Leaders and members have included scholars whose careers intersected with institutions like Princeton University, Harvard University, Columbia University, Yale University, Brown University, Cornell University, University of Pennsylvania, Duke University, Vanderbilt University, Northwestern University, University of Michigan, Ohio State University, Indiana University Bloomington, University of Chicago, Stanford University, Massachusetts Institute of Technology, New York University, University of California, Berkeley, UCLA, University of Texas at Austin, University of Washington, McGill University, Queen's University, University of Toronto, University of British Columbia, Australian National University, University of Edinburgh, University of Oxford, University of Cambridge, King's College London, University College London, and European University Institute.

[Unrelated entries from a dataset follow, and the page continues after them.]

(** * discord-dns-webhook: the polling loop of [main.py]

    A shallow embedding of [src/main.py] and the properties of its
    staleness test, change detection, cache persistence and sleep
    computation.

    Modelling choices, all visible in the definitions below:
    - timestamps ([time.time()], [answers.expiration]) are seconds in [Z];
      only their order and differences are used by the program;
    - the response cache [responses] is a Python dict, here a
      [gmap string DnsResponse]; the configuration is a dict that is only
      iterated and read, here an association list in insertion order;
    - a file holds the YAML document that [yaml.load] reads back from what
      [yaml.dump] wrote; the file system is a map from paths to documents;
    - the DNS resolver and the webhook endpoint are oracles of the
      environment; an uncaught Python exception is the [Raised] outcome. *)

From Stdlib Require Import ZArith String.
From stdpp Require Import gmap strings list fin_maps.

Local Open Scope Z_scope.

(** ** Data model (lines 13-14) *)

Record DnsResponse := mkDnsResponse {
  ipv4 : string;
  expiry : Z;
  response_time : Z
}.

Record HostConfiguration := mkHostConfiguration {
  name : string;
  webhook_uri : string
}.

#[global] Instance DnsResponse_eq_dec : EqDecision DnsResponse.
Proof. solve_decision. Defined.

#[global] Instance HostConfiguration_eq_dec : EqDecision HostConfiguration.
Proof. solve_decision. Defined.

(** ** YAML documents and files *)

Inductive yaml_scalar :=
| YStr (s : string)
| YNum (z : Z).

(** What [yaml.load] returns for a file: [None] for an empty document, a
    mapping of mappings for a dumped cache, or something else. *)
Inductive yaml_doc :=
| YNull
| YScalar (v : yaml_scalar)
| YMap (items : gmap string (gmap string yaml_scalar)).

#[global] Instance yaml_scalar_eq_dec : EqDecision yaml_scalar.
Proof. solve_decision. Defined.

(** ** Exceptions, log records, environment *)

Inductive exn :=
| FileNotFoundError
| AttributeError      (* [cache.items()] on a document that is not a mapping *)
| MalformedEntry      (* [v['ipv4']] and the like on an entry without the field *)
| ValueError          (* [min()] of an empty sequence *)
| DNSException        (* raised by [dns.resolver.query] *)
| RequestException    (* raised by [requests.post] *)
| KeyError.           (* [config[host]] on a missing key *)

#[global] Instance exn_eq_dec : EqDecision exn.
Proof. solve_decision. Defined.

Inductive level := DEBUG | INFO | ERROR.

Inductive message :=
| CacheFileNotFound (path : string)                       (* line 33 *)
| RetrievingARecord (host : string)                       (* line 65 *)
| ReceivedResponse (response : DnsResponse)               (* line 72 *)
| CachedResponses (responses : gmap string DnsResponse)   (* line 85 *)
| IpAddressChanged (host new_ipv4 : string) (old_ipv4 : option string) (* line 99 *)
| Sleeping (sleep_time : Z).                              (* line 108 *)

(** The answer of [dns.resolver.query(host, 'A')]: the address of
    [answers[0]] and [answers.expiration]. *)
Record Answer := mkAnswer {
  address : string;
  expiration : Z
}.

(** [requests.post] either raises (transport failure) or returns a response
    with a status code, which [_notify_webhook] does not look at. *)
Inductive http_result :=
| ConnectionFailed
| HttpStatus (code : Z).

(** The outside world, as functions of the time of the call. *)
Record Env := mkEnv {
  dns_resolver_query : string -> Z -> option Answer;
  dns_elapsed : string -> Z -> Z;
  requests_post : string -> string -> Z -> http_result;
  post_elapsed : string -> string -> Z -> Z
}.
(* ===== verification/Js.v ===== *)
(** JavaScript strings and numbers.

    A JavaScript string is a sequence of UTF-16 code units, so [jsstring] is a
    list of integers and [length], [slice] and [split] count code units exactly
    as the language does.  [js] turns an ASCII literal into a [jsstring]. *)

From S2P Require Import Prelude.
From Stdlib Require Import Ascii.

Abbreviation jsstring := (list Z).

Definition js (s : string) : jsstring :=
  (λ c, Z.of_N (N_of_ascii c)) <$> String.list_ascii_of_string s.

(** ** Truthiness and [||], [??] *)

(** A nullable string is truthy when it is present and non-empty. *)
Definition truthy (s : option jsstring) : bool :=
  match s with Some (_ :: _) => true | _ => false end.

(** [a || b] on nullable strings. *)
Definition js_or (a b : option jsstring) : option jsstring :=
  if truthy a then a else b.

(** [a ?? b]. *)
Definition nullish {A} (a b : option A) : option A :=
  match a with Some _ => a | None => b end.

(** ** Characters *)

Definition is_digit (c : Z) : bool := (48 <=? c)%Z && (c <=? 57)%Z.

(** WhiteSpace and LineTerminator of ECMAScript: what [trim] strips and what
    [\s] matches. *)
Definition is_space (c : Z) : bool :=
  ((9 <=? c)%Z && (c <=? 13)%Z)
  || bool_decide (c ∈ [32; 160; 5760; 8232; 8233; 8239; 8287; 12288; 65279]%Z)
  || ((8192 <=? c)%Z && (c <=? 8202)%Z).

(** ** String operations *)

Fixpoint trim_start (s : jsstring) : jsstring :=
  match s with
  | c :: s' => if is_space c then trim_start s' else s
  | [] => []
  end.

Definition trim (s : jsstring) : jsstring :=
  reverse (trim_start (reverse (trim_start s))).

(** [s.replace(/\D/g, "")] *)
Definition digits_of (s : jsstring) : jsstring := keep is_digit s.

(** [s.split(c)] for a one-character separator: never empty. *)
Fixpoint split_on (c : Z) (s : jsstring) : list jsstring :=
  match s with
  | [] => [[]]
  | x :: s' =>
      if (x =? c)%Z then [] :: split_on c s'
      else match split_on c s' with
           | p :: ps => (x :: p) :: ps
           | [] => [[x]]
           end
  end.

(** [s.split(c)[0]] *)
Definition split_first (c : Z) (s : jsstring) : jsstring :=
  default [] (head (split_on c s)).

Definition starts_with (p s : jsstring) : bool :=
  bool_decide (take (length p) s = p).

Definition ends_with (suffix s : jsstring) : bool :=
  (length suffix <=? length s)%nat
  && bool_decide (drop (length s - length suffix) s = suffix).

(** [s.slice(from)] and [s.slice(from, to)] for non-negative bounds. *)
Definition slice_from (i : nat) (s : jsstring) : jsstring := drop i s.
Definition slice (i j : nat) (s : jsstring) : jsstring := take (j - i) (drop i s).

(** [s.slice(-n)] *)
Definition slice_last (n : nat) (s : jsstring) : jsstring := drop (length s - n) s.

(** [parts.join(sep)] *)
Fixpoint join (sep : jsstring) (parts : list jsstring) : jsstring :=
  match parts with
  | [] => []
  | [p] => p
  | p :: ps => p ++ sep ++ join sep ps
  end.

(** [String(n)] for an integer: decimal digits with a sign. *)
Definition js_of_Z (n : Z) : jsstring := js (pretty n).
Definition js_of_nat (n : nat) : jsstring := js (pretty n).

#[global] Arguments js : simpl never.
#[global] Arguments trim : simpl never.
#[global] Arguments digits_of : simpl never.
#[global] Arguments split_first : simpl never.
#[global] Arguments ends_with : simpl never.
#[global] Arguments slice_last : simpl never.
#[global] Arguments is_digit : simpl never.
#[global] Arguments is_space : simpl never.

(** [Number] of a string of digits; [None] stands for NaN. *)
Definition number (s : jsstring) : option Z :=
  match s with
  | [] => Some 0%Z
  | _ => if forallb is_digit s then Some (foldl (λ n c, n * 10 + (c - 48))%Z 0%Z s) else None
  end.

(** The longest prefix of characters that satisfy [p], and the rest. *)
Fixpoint span (p : Z → bool) (s : jsstring) : jsstring * jsstring :=
  match s with
  | c :: s' => if p c then let '(a, b) := span p s' in (c :: a, b) else ([], s)
  | [] => ([], [])
  end.

(** [Number.parseInt(s, 10)]; [None] stands for NaN.  JavaScript rounds a result
    above 2^53 to a double. *)
Definition parseInt (s : jsstring) : option Z :=
  let s := trim_start s in
  let '(sign, s) :=
    match s with
    | 45%Z :: s' => ((-1)%Z, s')
    | 43%Z :: s' => (1%Z, s')
    | _ => (1%Z, s)
    end in
  match (span is_digit s).1 with
  | [] => None
  | digits => Some (sign * foldl (λ n c, n * 10 + (c - 48)) 0 digits)%Z
  end.

(** [Number.isFinite] of the double nearest to an integer. *)
Definition isFinite (n : Z) : bool := (Z.abs n <? 2 ^ 1024 - 2 ^ 970)%Z.

(** The ASCII string of code units below 128. *)
Definition string_of_js (s : jsstring) : string :=
  String.string_of_list_ascii ((λ c, ascii_of_N (Z.to_N c)) <$> s).

(** The order of [Array.prototype.sort] on strings: by code units. *)
Fixpoint js_leb (a b : jsstring) : bool :=
  match a, b with
  | [], _ => true
  | _ :: _, [] => false
  | x :: a, y :: b => (x <? y)%Z || ((x =? y)%Z && js_leb a b)
  end.
Definition js_le (a b : jsstring) : Prop := js_leb a b = true.
#[export] Instance js_le_dec : RelDecision js_le.
Proof. intros a b. unfold js_le. apply _. Defined.

(** Number.MAX_SAFE_INTEGER and [Number.isSafeInteger] *)
Definition MAX_SAFE_INTEGER : Z := 9007199254740991.
Definition isSafeInteger (n : Z) : bool := (- MAX_SAFE_INTEGER <=? n)%Z && (n <=? MAX_SAFE_INTEGER)%Z.

(** ** Lemmas *)

Lemma is_digit_not_space c : is_digit c = true → is_space c = false.
Proof.
  unfold is_digit, is_space. intros H. to_prop.
  rewrite !orb_false_iff, !andb_false_iff, !Z.leb_gt.
  rewrite bool_decide_eq_false. split; [split|]; [lia| |lia].
  intros Hc. repeat (apply elem_of_cons in Hc as [->|Hc]; [lia|]). by apply not_elem_of_nil in Hc.
Qed.

Lemma split_on_not_nil c s : split_on c s ≠ [].
Proof. destruct s as [|x s]; cbn; [done|]. case_match; [done|]. by destruct (split_on c s). Qed.

Lemma split_on_no_sep c s : c ∉ s → split_on c s = [s].
Proof.
  induction s as [|x s IH]; intros Hc; cbn; [done|].
  destruct (Z.eqb_spec x c) as [->|]; [set_solver|].
  rewrite IH; [done|set_solver].
Qed.

Lemma split_on_app c s t :
  c ∉ s → split_on c (s ++ c :: t) = s :: split_on c t.
Proof.
  induction s as [|x s IH]; intros Hc; cbn; [by rewrite Z.eqb_refl|].
  destruct (Z.eqb_spec x c) as [->|]; [set_solver|].
  rewrite IH; [done|set_solver].
Qed.

(** The first part of a split holds no separator. *)
Lemma split_first_no_sep c s : c ∉ split_first c s.
Proof.
  unfold split_first. induction s as [|x s IH]; cbn; [apply not_elem_of_nil|].
  destruct (Z.eqb_spec x c) as [->|Hne]; cbn; [apply not_elem_of_nil|].
  destruct (split_on c s) as [|p ps] eqn:E; cbn in *;
    rewrite not_elem_of_cons; auto using not_elem_of_nil.
Qed.

Lemma split_first_id c s : c ∉ s → split_first c s = s.
Proof. intros H. unfold split_first. by rewrite split_on_no_sep. Qed.

Lemma split_first_prefix c s t : c ∉ s → split_first c (s ++ c :: t) = s.
Proof. intros H. unfold split_first. by rewrite split_on_app. Qed.

Lemma digits_of_Forall s : Forall (λ c, is_digit c = true) (digits_of s).
Proof. apply Forall_forall. intros c Hc%elem_of_keep. tauto. Qed.

Lemma keep_all {A} (p : A → bool) l : Forall (λ x, p x = true) l → keep p l = l.
Proof.
  induction 1 as [|x l Hx _ IH]; [done|]. by rewrite keep_cons, Hx, IH.
Qed.

Lemma digits_of_idemp s : digits_of (digits_of s) = digits_of s.
Proof. apply keep_all, digits_of_Forall. Qed.

(** Text without white space is unchanged by [trim]. *)
Lemma trim_no_space s : Forall (λ c, is_space c = false) s → trim s = s.
Proof.
  intros H. unfold trim.
  assert (Hid : ∀ t, Forall (λ c, is_space c = false) t → trim_start t = t).
  { intros t Ht. destruct Ht as [|c t Hc _]; cbn; [done|]. by rewrite Hc. }
  rewrite (Hid s), (Hid (reverse s)); [|by apply Forall_reverse|done].
  apply reverse_involutive.
Qed.

Lemma ends_with_app suffix s : ends_with suffix (s ++ suffix) = true.
Proof.
  unfold ends_with. rewrite length_app.
  apply andb_true_intro; split; [apply Nat.leb_le; lia|].
  apply bool_decide_eq_true_2.
  replace (length s + length suffix - length suffix) with (length s) by lia.
  by rewrite drop_app_length.
Qed.

Lemma ends_with_inv suffix s :
  ends_with suffix s = true → ∃ pre, s = pre ++ suffix.
Proof.
  unfold ends_with. intros H. to_prop.
  exists (take (length s - length suffix) s).
  rewrite <- (take_drop (length s - length suffix) s) at 1. by f_equal.
Qed.

Lemma trim_start_head s c s' : trim_start s = c :: s' → is_space c = false.
Proof.
  induction s as [|x s IH]; [done|]. cbn. destruct (is_space x) eqn:E; [done|].
  by intros [= -> _].
Qed.

(** A non-empty trimmed string has a character that is not a space. *)
Lemma trim_non_space s : trim s ≠ [] → ∃ c, c ∈ trim s ∧ is_space c = false.
Proof.
  unfold trim. intros Hne. destruct (trim_start (reverse (trim_start s))) as [|c l] eqn:E; [done|].
  exists c. split; [|by eapply trim_start_head]. apply elem_of_reverse. left.
Qed.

Outreach programs mirror initiatives by organizations such as Phi Beta Kappa, Sigma Xi, American Association of University Professors, National Science Teachers Association, and Council for Exceptional Children, with workshops for teachers drawn from districts like New York City Department of Education, Boston Public Schools, and Philadelphia School District. Educational partnerships involve collaborations with museums and centers such as the American Museum of Natural History, Smithsonian Institution, Please Touch Museum, Franklin Institute, and The Franklin Institute Science Museum. Youth-focused activities resemble summer research experiences run by programs at Cold Spring Harbor Laboratory, Jackson Laboratory, and Broad Institute.